#### EXERCISE BRIEF:
Please give the number of lines in the records below where the word "written" occurs, and nothing else.

#### SUPPLIED MATERIAL:
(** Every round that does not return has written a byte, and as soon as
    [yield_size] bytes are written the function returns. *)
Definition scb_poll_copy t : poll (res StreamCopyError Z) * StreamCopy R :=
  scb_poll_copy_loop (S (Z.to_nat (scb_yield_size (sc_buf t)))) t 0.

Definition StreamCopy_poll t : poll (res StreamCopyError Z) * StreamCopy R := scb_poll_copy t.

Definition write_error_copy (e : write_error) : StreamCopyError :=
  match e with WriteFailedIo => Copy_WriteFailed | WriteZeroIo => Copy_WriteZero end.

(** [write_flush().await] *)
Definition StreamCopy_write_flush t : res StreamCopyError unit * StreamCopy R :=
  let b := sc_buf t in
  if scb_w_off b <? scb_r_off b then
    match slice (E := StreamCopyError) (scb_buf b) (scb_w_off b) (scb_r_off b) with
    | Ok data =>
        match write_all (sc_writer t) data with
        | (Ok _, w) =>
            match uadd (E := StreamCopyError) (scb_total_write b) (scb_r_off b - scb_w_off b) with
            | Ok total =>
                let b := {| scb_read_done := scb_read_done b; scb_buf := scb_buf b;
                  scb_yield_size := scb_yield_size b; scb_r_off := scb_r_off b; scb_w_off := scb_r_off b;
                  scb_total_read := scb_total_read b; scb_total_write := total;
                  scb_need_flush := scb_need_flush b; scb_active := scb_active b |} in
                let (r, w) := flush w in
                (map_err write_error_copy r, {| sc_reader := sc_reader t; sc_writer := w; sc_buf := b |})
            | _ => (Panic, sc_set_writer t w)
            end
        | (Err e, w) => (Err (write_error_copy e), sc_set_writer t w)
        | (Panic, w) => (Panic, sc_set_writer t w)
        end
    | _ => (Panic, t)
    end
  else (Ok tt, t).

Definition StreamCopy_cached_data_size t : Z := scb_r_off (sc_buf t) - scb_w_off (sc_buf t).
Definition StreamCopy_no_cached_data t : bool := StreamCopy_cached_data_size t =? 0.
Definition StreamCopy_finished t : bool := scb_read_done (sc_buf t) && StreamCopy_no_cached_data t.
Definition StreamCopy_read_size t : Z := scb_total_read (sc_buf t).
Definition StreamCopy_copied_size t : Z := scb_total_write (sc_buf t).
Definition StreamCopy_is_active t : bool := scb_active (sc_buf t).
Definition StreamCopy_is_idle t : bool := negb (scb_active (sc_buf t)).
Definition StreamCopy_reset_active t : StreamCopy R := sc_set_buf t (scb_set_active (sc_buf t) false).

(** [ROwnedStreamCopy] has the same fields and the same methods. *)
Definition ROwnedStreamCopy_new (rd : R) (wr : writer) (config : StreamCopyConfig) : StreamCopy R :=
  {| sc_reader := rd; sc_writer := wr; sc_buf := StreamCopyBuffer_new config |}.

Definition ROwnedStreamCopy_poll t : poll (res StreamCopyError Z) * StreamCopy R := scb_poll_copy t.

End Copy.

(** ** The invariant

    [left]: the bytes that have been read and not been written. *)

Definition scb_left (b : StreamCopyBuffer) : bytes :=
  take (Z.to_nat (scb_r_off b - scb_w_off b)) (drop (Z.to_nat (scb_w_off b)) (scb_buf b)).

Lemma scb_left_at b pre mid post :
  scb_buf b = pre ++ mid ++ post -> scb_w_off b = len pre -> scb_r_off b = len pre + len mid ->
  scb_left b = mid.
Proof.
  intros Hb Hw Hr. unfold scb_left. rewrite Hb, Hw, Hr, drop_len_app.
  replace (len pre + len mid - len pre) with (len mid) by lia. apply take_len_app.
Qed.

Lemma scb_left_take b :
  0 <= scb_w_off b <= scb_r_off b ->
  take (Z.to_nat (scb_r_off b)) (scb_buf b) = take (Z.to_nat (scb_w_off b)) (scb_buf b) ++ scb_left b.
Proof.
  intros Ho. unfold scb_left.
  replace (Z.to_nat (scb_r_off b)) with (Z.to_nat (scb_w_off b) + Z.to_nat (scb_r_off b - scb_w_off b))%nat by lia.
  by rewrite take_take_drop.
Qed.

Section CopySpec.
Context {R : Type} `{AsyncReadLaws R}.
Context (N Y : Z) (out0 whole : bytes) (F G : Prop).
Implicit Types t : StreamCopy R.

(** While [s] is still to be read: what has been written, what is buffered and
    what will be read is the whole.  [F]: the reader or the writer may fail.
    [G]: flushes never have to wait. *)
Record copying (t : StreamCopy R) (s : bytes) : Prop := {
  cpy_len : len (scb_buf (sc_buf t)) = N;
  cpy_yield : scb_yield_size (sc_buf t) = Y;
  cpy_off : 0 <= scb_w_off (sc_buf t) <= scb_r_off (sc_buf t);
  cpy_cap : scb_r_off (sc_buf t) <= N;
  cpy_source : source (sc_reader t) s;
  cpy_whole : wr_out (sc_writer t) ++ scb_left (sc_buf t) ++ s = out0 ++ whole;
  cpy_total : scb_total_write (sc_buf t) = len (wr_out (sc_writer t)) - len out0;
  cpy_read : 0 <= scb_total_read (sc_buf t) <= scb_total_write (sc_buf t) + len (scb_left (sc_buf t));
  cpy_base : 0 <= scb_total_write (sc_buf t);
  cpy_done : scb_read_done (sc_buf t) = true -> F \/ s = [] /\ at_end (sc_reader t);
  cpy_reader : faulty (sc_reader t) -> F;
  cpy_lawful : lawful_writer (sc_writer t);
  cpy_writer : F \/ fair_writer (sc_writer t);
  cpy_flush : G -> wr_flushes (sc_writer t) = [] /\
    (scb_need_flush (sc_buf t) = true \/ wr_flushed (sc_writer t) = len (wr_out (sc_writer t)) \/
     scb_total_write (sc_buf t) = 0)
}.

#### RESULT OF THE TASK:
4